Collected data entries
===

Lemma loadGlobalSection_runs l s :
  ok l s -> globals_wf (ImportGlobals (Mod s)) [] (GlobalVarSize (Mod s)) ->
  runs l (loadGlobalSection wide_shift) (fun _ s' => exists gs o, globals_wf (ImportGlobals (Mod s)) gs o /\
    Z.of_nat (length (ImportGlobals (Mod s)) + length gs) <= PresetMaxNumGlobals /\
    wrote l s (set_Globals gs o (Mod s)) s') s.
Proof.
  intros Hs Hg. unfold loadGlobalSection. mstep mU32_runs as N s1 (Hs1 & Hr1 & HN). apply mruns_bind, getMod_runs.
  apply mruns_bind, add32_runs; [apply Hs1|]. intros _. mcheck Hmax. apply Z.leb_le in Hmax.
  assert (Mod s1 = Mod s) as Em by (by destruct Hr1). rewrite Em in Hmax. unfold PresetMaxNumGlobals, UINT16_MAX in Hmax.
  apply mruns_bind, getMod_runs. rewrite Em. apply mruns_bind.
  eapply mruns_mono; [apply (for_reads l N _ (fun I (r : list GlobalDef * Z) => Z.of_nat (length r.1) = I /\
    globals_wf (ImportGlobals (Mod s)) r.1 r.2)); [done|lia|done|]|].
  - intros I r s2 HI Hs2 Hr2 (Hl & [Hv Hc Ho Hin]). mstep readGlobalType_runs as t s3 (Hs3 & Hr3 & Ht).
    mstep readConstExpr_runs as e s4 (Hs4 & Hr4 & He). assert (Mod s3 = Mod s) as Em3 by (destruct Hr1, Hr2, Hr3; congruence).
    rewrite Em3 in He. apply mruns_bind.
    eapply mruns_mono; [apply nextOffset_runs; [done|done|lia]|]. cbn beta. intros o s5 (-> & Ho').
    destruct (stackable_size t.1 ltac:(by left)) as [_ Hsz].
    apply mruns_ret. cbn [fst snd]. rewrite length_app. split_and!; [done|reads_tac|cbn; lia|]. split.
    + apply Forall_app. split; [done|]. by repeat constructor.
    + unfold ranges. rewrite fmap_app, app_assoc. eapply chain_snoc; [exact Hc|cbn; lia|cbn; lia|cbn; lia].
    + rewrite length_app. cbn. lia.
    + apply Forall_app. split; [done|]. by destruct e; constructor.
  - cbn beta. intros r s2 (Hs2 & Hr2 & Hl & Hw). eapply mruns_mono; [apply (put_runs l s); [done|reads_tac]|].
    cbn beta. intros _ s3 Hw3. exists r.1, r.2. split_and!; [done| |done]. unfold PresetMaxNumGlobals, UINT16_MAX. lia.
Qed.

(** ** Exports, start function, elements *)

Definition export_wf (m : WasmModule) (x : ExportEntry) : Prop :=
  0 <= ItemIdx x /\
  (XKind x = 0 /\ isValidFunc (view m) (ItemIdx x) = true \/ XKind x = 1 /\ isValidTable (view m) (ItemIdx x) = true \/
   XKind x = 2 /\ isValidMem m (ItemIdx x) = true \/ XKind x = 3 /\ isValidGlobal (view m) (ItemIdx x) = true).

(** The gas function takes the gas. *)
Definition gas_wf (m : WasmModule) (gas : Z) : Prop :=
  gas = NONE32 \/ 0 <= gas /\ getFunctionType (view m) (Z.to_nat gas) = Some (mkType [I64] []).

Lemma checkExport_runs l Name k x gas s :
  ok l s -> mod_ok (view (Mod s)) -> 0 <= x -> gas_wf (Mod s) gas ->
  runs l (checkExport Name k x gas) (fun gas' s' => s' = s /\ export_wf (Mod s) (mkExport Name k x) /\
    gas_wf (Mod s) gas') s.
Proof.
  intros Hs Hm Hx Hg. unfold checkExport, export_wf. cbn [ItemIdx XKind]. apply mruns_bind, getMod_runs. cbn [id].
  destruct (Z.eqb_spec k 0).
  { mcheck Hv. destruct (func_type (view (Mod s)) Hm x Hx Hv) as (t & Et & Ht).
    destruct (Name =? _); [|apply mruns_ret; split_and!; auto].
    apply mruns_bind. eapply mruns_option; [exact Et|]. mcheck Hc.
    apply andb_true_iff in Hc as [Hp%bool_decide_eq_true Hr%bool_decide_eq_true]. apply mruns_ret.
    split_and!; [done|done|auto|]. right. split; [done|]. rewrite Et. destruct t. cbn in *. by subst. }
  destruct (Z.eqb_spec k 1); [mcheck Hv; apply mruns_ret; split_and!; auto|].
  destruct (Z.eqb_spec k 2); [mcheck Hv; apply mruns_ret; split_and!; auto|].
  destruct (Z.eqb_spec k 3); [mcheck Hv; apply mruns_ret; split_and!; auto 10|]. by apply mruns_throw, Hs.
Qed.

Definition exports_wf (m : WasmModule) (xs : list ExportEntry) : Prop :=
  NoDup (XName <$> xs) /\ Forall (export_wf m) xs.

Lemma loadExportSection_runs l s :
  ok l s -> mod_ok (view (Mod s)) -> gas_wf (Mod s) (GasFuncIdx (Mod s)) ->
  runs l (loadExportSection wide_shift) (fun _ s' => exists xs gas, exports_wf (Mod s) xs /\ gas_wf (Mod s) gas /\
    wrote l s (set_Exports xs gas (Mod s)) s') s.
Proof.
  intros Hs Hm Hg. unfold loadExportSection. mstep mU32_runs as N s1 (Hs1 & Hr1 & HN). mcheck _.
  apply mruns_bind, getMod_runs. assert (Mod s1 = Mod s) as Em by (by destruct Hr1). rewrite Em. apply mruns_bind.
  eapply mruns_mono; [apply (for_reads l N _ (fun I (r : list ExportEntry * Z) => exports_wf (Mod s) r.1 /\
    gas_wf (Mod s) r.2)); [done|lia|by split; [split; constructor|]|]|].
  - intros I r s2 HI Hs2 Hr2 ([Hnd Hx] & Hgas). mstep readName_runs as k s3 (Hs3 & Hr3). apply ok_weak in Hs3.
    mcheck Hdup. apply negb_true_iff, bool_decide_eq_false in Hdup.
    mstep mByte_runs as kind s4 (Hs4 & Hr4 & _). mstep mU32_runs as x s5 (Hs5 & Hr5 & Hx5).
    assert (Mod s5 = Mod s) as Em5 by (destruct Hr1, Hr2, Hr3, Hr4, Hr5; congruence).
    apply mruns_bind. eapply mruns_mono; [apply checkExport_runs; rewrite ?Em5; try done; lia|]. cbn beta. rewrite Em5.
    intros gas s6 (-> & Hw & Hgas'). apply mruns_ret. cbn [fst snd]. split_and!; [done|reads_tac| |done].
    split; [|apply Forall_app; by split; [|constructor]]. rewrite fmap_app. apply list.NoDup_app. split_and!; [done| |apply NoDup_singleton].
    intros y Hy ->%list_elem_of_singleton. done.
  - cbn beta. intros r s2 (Hs2 & Hr2 & Hw & Hgas). eapply mruns_mono; [apply (put_runs l s); [done|reads_tac]|].
    cbn beta. intros _ s3 Hw3. by exists r.1, r.2.
Qed.

(** The start function takes and returns nothing. *)
Definition start_wf (m : WasmModule) (n : Z) : Prop :=
  n = NONE32 \/ 0 <= n /\ getFunctionType (view m) (Z.to_nat n) = Some (mkType [] []).

Lemma loadStartSection_runs l s :
  ok l s -> mod_ok (view (Mod s)) ->
  runs l (loadStartSection wide_shift) (fun _ s' => exists n, start_wf (Mod s) n /\ wrote l s (set_Start n (Mod s)) s') s.
Proof.
  intros Hs Hm. unfold loadStartSection. mstep mU32_runs as x s1 (Hs1 & Hr1 & Hx). apply mruns_bind, getMod_runs.
  assert (Mod s1 = Mod s) as Em by (by destruct Hr1). rewrite Em. mcheck Hv.
  destruct (func_type (view (Mod s)) Hm x ltac:(lia) Hv) as (t & Et & _). apply mruns_bind. eapply mruns_option; [exact Et|].
  mcheck Hc. apply andb_true_iff in Hc as [Hp%Nat.eqb_eq%nil_length_inv Hr%Nat.eqb_eq%nil_length_inv].
  eapply mruns_mono; [apply (put_runs l s); [done|reads_tac]|]. cbn beta. intros _ s2 Hw. exists x. split; [|done].
  right. split; [lia|]. rewrite Et. destruct t. cbn in *. by subst.
Qed.

Definition elem_wf (m : WasmModule) (e : ElemEntry) : Prop :=
  isValidTable (view m) (ETableIdx e) = true /\ Forall (fun f => 0 <= f /\ isValidFunc (view m) f = true) (FuncIdxs e) /\
  0 <= ETableIdx e /\ expr_wf (ImportGlobals m) I32 (EInitExprKind e, EInitExprVal e) /\
  4 * Z.of_nat (length (FuncIdxs e)) <= UINT32_MAX.

Lemma loadElementSection_runs l s :
  ok l s ->
  runs l (loadElementSection wide_shift) (fun _ s' => exists es, Forall (elem_wf (Mod s)) es /\
    wrote l s (set_Elements es (Mod s)) s') s.
Proof.
  intros Hs. unfold loadElementSection. mstep mU32_runs as N s1 (Hs1 & Hr1 & HN). mcheck _. apply mruns_bind.
  eapply mruns_mono; [apply (for_reads l N _ (fun I es => Forall (elem_wf (Mod s)) es)); [done|lia|done|]|].
  - intros I es s2 HI Hs2 Hr2 Hes. mstep mU32_runs as t s3 (Hs3 & Hr3 & Ht). apply mruns_bind, getMod_runs.
    assert (Mod s3 = Mod s) as Em by (destruct Hr1, Hr2, Hr3; congruence). rewrite Em. mcheck Hv.
    mstep readConstExpr_runs as e s4 (Hs4 & Hr4 & He). rewrite Em in He. mstep mU32_runs as n s5 (Hs5 & Hr5 & Hn).
    mcheck Hmax. apply Z.leb_le in Hmax. apply mruns_bind.
    eapply mruns_mono; [apply (for_reads l n _ (fun I fs => Z.of_nat (length fs) = I /\
      Forall (fun f => 0 <= f /\ isValidFunc (view (Mod s)) f = true) fs)); [done|lia|done|]|].
    + intros J fs s6 HJ Hs6 Hr6 (Hl & Hfs). mstep mU32_runs as f s7 (Hs7 & Hr7 & Hf). mcheck Hvf. apply mruns_ret.
      split_and!; [done|done|rewrite length_app; cbn; lia|]. apply Forall_app. split; [done|]. constructor; [split; [lia|done]|done].
    + cbn beta. intros fs s6 (Hs6 & Hr6 & Hl & Hfs). apply mruns_ret. split_and!; [done|reads_tac|].
      apply Forall_app. split; [done|]. constructor; [|done]. destruct e. split_and!; try done; cbn; lia.
  - cbn beta. intros es s2 (Hs2 & Hr2 & Hes). eapply mruns_mono; [apply (put_runs l s); [done|reads_tac]|].
    cbn beta. intros _ s3 Hw. by exists es.
Qed.
End Sections.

===

- **Exercise objective**: The expected answer is an exact copy of the lines above, beginning at the line with "ok l s -> mod_ok (view (Mod s)) -> gas_wf" and ending at the line with "assert (Mod s5", with both ends in.

- **Answer area**:
  ok l s -> mod_ok (view (Mod s)) -> gas_wf (Mod s) (GasFuncIdx (Mod s)) ->
  runs l (loadExportSection wide_shift) (fun _ s' => exists xs gas, exports_wf (Mod s) xs /\ gas_wf (Mod s) gas /\
    wrote l s (set_Exports xs gas (Mod s)) s') s.
Proof.
  intros Hs Hm Hg. unfold loadExportSection. mstep mU32_runs as N s1 (Hs1 & Hr1 & HN). mcheck _.
  apply mruns_bind, getMod_runs. assert (Mod s1 = Mod s) as Em by (by destruct Hr1). rewrite Em. apply mruns_bind.
  eapply mruns_mono; [apply (for_reads l N _ (fun I (r : list ExportEntry * Z) => exports_wf (Mod s) r.1 /\
    gas_wf (Mod s) r.2)); [done|lia|by split; [split; constructor|]|]|].
  - intros I r s2 HI Hs2 Hr2 ([Hnd Hx] & Hgas). mstep readName_runs as k s3 (Hs3 & Hr3). apply ok_weak in Hs3.
    mcheck Hdup. apply negb_true_iff, bool_decide_eq_false in Hdup.
    mstep mByte_runs as kind s4 (Hs4 & Hr4 & _). mstep mU32_runs as x s5 (Hs5 & Hr5 & Hx5).
    assert (Mod s5 = Mod s) as Em5 by (destruct Hr1, Hr2, Hr3, Hr4, Hr5; congruence).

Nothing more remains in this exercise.